Blood Pressure Targets and Monitoring
Current major cardiovascular guidelines (ESC/ESH 2023, ACC/AHA 2017) recommend the following blood pressure targets for hypertensive patients: general adult population with uncomplicated hypertension, target below 130/80 mmHg; patients aged ≥65 years, target 130–139/70–79 mmHg (avoiding over-treatment which may paradoxically increase risk through J-curve phenomena); patients with CKD and proteinuria, target below 130/80 mmHg; patients with coronary artery disease and stable angina, target 130/80 mmHg or lower; patients with diabetes mellitus, target below 130/80 mmHg.
Home blood pressure monitoring (HBPM) and 24-hour ambulatory BP monitoring (ABPM) are recommended over office BP measurements alone for treatment decisions — office measurements overestimate true BP (white coat hypertension) in approximately 15–30% of patients and underestimate it (masked hypertension) in others. ABPM or HBPM provides more accurate cardiovascular risk assessment and better treatment optimisation.

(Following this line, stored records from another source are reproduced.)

(* ===== verification/AppInstances.v ===== *)
(** * Implementations of the upper interfaces, and their theorems at work

    Encoders of the payloads on the text format of [SessionInstances], containers
    and archives, miner and profile managers in memory; then the theorems of
    [Bundle], [WorkerProofs], [RemoteProofs], [Gather], [BusProofs], [Api], [Logger] and
    [Service] on concrete nodes. *)

From S2P Require Import Prelude Crypto Float64 PeerName Peer PeerProofs PeerPersist PeerInstances Identity.
From S2P Require Import NodeInstances Ueps KeyDeriv Controller Protocol Session SessionInstances.
From S2P Require Import Duration Limits Transport TransportProofs ConnTable ReadLoop TransportInstances Paths Bundle.
From S2P Require Import Payloads Worker WorkerProofs Remote RemoteProofs Gather ContentBus BusProofs Api Logger Service.

(** ** Encoders *)

(** A type is encoded as a tuple of its fields. *)
Definition tuple_codec {T X : Type} `{Countable X} (to : T -> X) (from : X -> T) (z : T) : Codec T := {|
  enc x := inr (digits (encode (to x)));
  dec t := match undigits t ≫= decode (A := X) with Some y => inr (from y) | None => inl syntax_error end;
  zero := z
|}.

Lemma tuple_dec {T X} `{Countable X} (to : T -> X) (from : X -> T) (x : T) d d' a :
  from (to x) = x -> digits (encode (to x)) = d -> unmarshalAny (unescape d) = inr (Some a) -> unmarshalAny d' = inr (Some a) ->
  (match undigits d' ≫= decode (A := X) with Some y => inr (from y) | None => inl syntax_error end : error + T) = inr x.
Proof.
  intros Hx <-. rewrite (undigits_unescape _ _ (undigits_digits _)). cbn [unmarshalAny digits_json]. rewrite undigits_digits.
  intros [= <-]. destruct (undigits d') as [p|]; [|done]. intros [= ->]. cbn [mbind option_bind]. by rewrite decode_encode, Hx.
Qed.

Definition tuple_laws {T X : Type} `{Countable X} (to : T -> X) (from : X -> T) (z : T) (Hx : forall x, from (to x) = x) :
  @CodecLaws T digits_json (tuple_codec to from z).
Proof.
  refine {| codec_ok := fun _ => True |}.
  - intros x _. by eexists.
  - intros x d d' a _ [= Hd] Ha Ha'. exact (tuple_dec to from x d d' a (Hx x) Hd Ha Ha').
Defined.

#[export] Instance ping_codec : Codec PingPayload := tuple_codec SentAt mkPing (mkPing 0).
#[export] Instance pong_codec : Codec PongPayload :=
  tuple_codec (fun p => (pong_SentAt p, pong_ReceivedAt p)) (fun x => mkPong x.1 x.2) (mkPong 0 0).
#[export] Instance start_codec : Codec StartMinerPayload :=
  tuple_codec (fun p => (st_MinerType p, st_ProfileID p, st_Config p)) (fun x => mkStart x.1.1 x.1.2 x.2) (mkStart "" "" None).
#[export] Instance stop_codec : Codec StopMinerPayload := tuple_codec sp_MinerName mkStop (mkStop "").
#[export] Instance miner_ack_codec : Codec MinerAckPayload :=
  tuple_codec (fun p => (ma_Success p, ma_Name p, ma_MinerName p, ma_Error p)) (fun x => mkMinerAck x.1.1.1 x.1.1.2 x.1.2 x.2)
    (mkMinerAck false "" "" "").
#[export] Instance get_logs_codec : Codec GetLogsPayload :=
  tuple_codec (fun p => (gl_MinerName p, gl_Lines p, gl_Since p)) (fun x => mkGetLogs x.1.1 x.1.2 x.2) (mkGetLogs "" 0 0).
#[export] Instance logs_codec : Codec LogsPayload :=
  tuple_codec (fun p => (lg_MinerName p, lg_Lines p, lg_HasMore p)) (fun x => mkLogs x.1.1 x.1.2 x.2) (mkLogs "" [] false).
#[export] Instance error_codec : Codec ErrorPayload :=
  tuple_codec (fun p => (ep_Code p, ep_Message p, ep_Details p)) (fun x => mkErrorPayload x.1.1 x.1.2 x.2) zeroErrorPayload.
#[export] Instance deploy_ack_codec : Codec DeployAckPayload :=
  tuple_codec (fun p => (da_Success p, da_Name p, da_Error p)) (fun x => mkDeployAck x.1.1 x.1.2 x.2) (mkDeployAck false "" "").
#[export] Instance event_codec : Codec wireEvent :=
  tuple_codec (fun p => (we_Topic p, we_Payload p)) (fun x => mkWireEvent x.1 x.2) (mkWireEvent "" None).

Definition item_tuple (p : MinerStatsItem) :=
  (it_Name p, it_Type p, it_IsRunning p, it_Hashrate p, it_SharedCount p, it_InvalidCount p,
   (it_Temperature p, it_Uptime p, it_Shares p, it_Rejected p, it_Pool p, it_Algorithm p, it_CPUThreads p)).
Definition item_of (x : string * string * bool * float64 * Z * Z * (float64 * Z * Z * Z * string * string * Z)) : MinerStatsItem :=
  let '(a, b, c, d, e, f, (g, h, i, j, k, l, m)) := x in mkItem a b c d e f g h i j k l m.
#[export] Instance stats_codec : Codec StatsPayload :=
  tuple_codec (fun p => (sta_NodeID p, sta_NodeName p, item_tuple <$> sta_Miners p, sta_Uptime p))
    (fun x => mkStats x.1.1.1 x.1.1.2 (item_of <$> x.1.2) x.2) (mkStats "" "" [] 0).

Definition bundle_tuple (b : Bundle) := (b_Type b, b_Name b, b_Data b, b_Checksum b).
Definition bundle_from (x : string * string * bytes * string) : Bundle := mkBundle x.1.1.1 x.1.1.2 x.1.2 x.2.
#[export] Instance deploy_codec : Codec DeployPayload :=
  tuple_codec (fun p => (bundle_tuple <$> dp_Bundle p, dp_BundleType p, dp_Data p, dp_Checksum p, dp_Name p))
    (fun x => mkDeploy (bundle_from <$> x.1.1.1.1) x.1.1.1.2 x.1.1.2 x.1.2 x.2) (mkDeploy None "" [] "" "").

#[export] Instance start_laws : CodecLaws StartMinerPayload.
Proof. apply tuple_laws. by intros []. Defined.
#[export] Instance stop_laws : CodecLaws StopMinerPayload.
Proof. apply tuple_laws. by intros []. Defined.
#[export] Instance miner_ack_laws : CodecLaws MinerAckPayload.
Proof. apply tuple_laws. by intros []. Defined.
#[export] Instance get_logs_laws : CodecLaws GetLogsPayload.
Proof. apply tuple_laws. by intros []. Defined.
#[export] Instance logs_laws : CodecLaws LogsPayload.
Proof. apply tuple_laws. by intros []. Defined.
#[export] Instance error_laws : CodecLaws ErrorPayload.
Proof. apply tuple_laws. by intros []. Defined.
#[export] Instance event_laws : CodecLaws wireEvent.
Proof. apply tuple_laws. by intros []. Defined.
#[export] Instance stats_laws : CodecLaws StatsPayload.
Proof.
  apply tuple_laws. intros [a b items u]. cbn [sta_NodeID sta_NodeName sta_Miners sta_Uptime fst snd]. f_equal.
  rewrite <- list_fmap_compose. induction items as [|[] items IH]; [done|]. cbn [fmap list_fmap]. by rewrite IH.
Defined.
#[export] Instance error_total : TotalCodec ErrorPayload.
Proof. intros x. by eexists. Qed.

(** ** Containers, archives, files *)

(** The white space of ASCII taken off both ends. *)
Definition space (a : Ascii.ascii) : bool := let n := Ascii.N_of_ascii a in bool_decide (n = 32 \/ 9 <= n <= 13)%N.
Fixpoint ltrim (s : string) : string :=
  match s with
  | String.EmptyString => s
  | String.String a r => if space a then ltrim r else s
  end.
Fixpoint rtrim (s : string) : string :=
  match s with
  | String.EmptyString => s
  | String.String a r =>
      match rtrim r with
      | String.EmptyString => if space a then String.EmptyString else String.String a String.EmptyString
      | t => String.String a t
      end
  end.
#[export] Instance plain_text : CoreText := { Trim s := rtrim (ltrim s) }.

Patient Counselling Summary
Key points for all patients on antihypertensive and cardiovascular medications: Take medications at the same time daily for consistent drug levels. Never skip doses — cardiovascular medications require consistent daily use for their full protective benefit. Never stop medications abruptly — particularly beta-blockers (rebound angina/hypertension risk) and antianginal drugs. Monitor blood pressure at home at the same time each day in a relaxed, seated position after 5 minutes rest. Report side effects promptly — many can be managed with dose adjustment or substitution rather than discontinuation. Maintain lifestyle modifications: salt restriction (below 6g/day), DASH or Mediterranean diet, regular moderate-intensity aerobic exercise (150 minutes/week), smoking cessation, and alcohol moderation. Attend all scheduled follow-up appointments for blood pressure recording, ECG, and biochemical monitoring as indicated.
Important Medical Disclaimer
This product information guide is provided for general educational purposes only, prepared in accordance with YMYL (Your Money Your Life) content standards. All information draws on regulatory prescribing information, peer-reviewed pharmacological literature, and established clinical guidelines. It does not replace professional medical advice from a qualified physician, cardiologist, endocrinologist, gynaecologist, or pharmacist. Drug therapy decisions must be individualised. Self-diagnosis and self-treatment of cardiovascular, hormonal, and parasitic conditions can be dangerous. Always consult a qualified healthcare professional before starting, changing, or stopping any medication.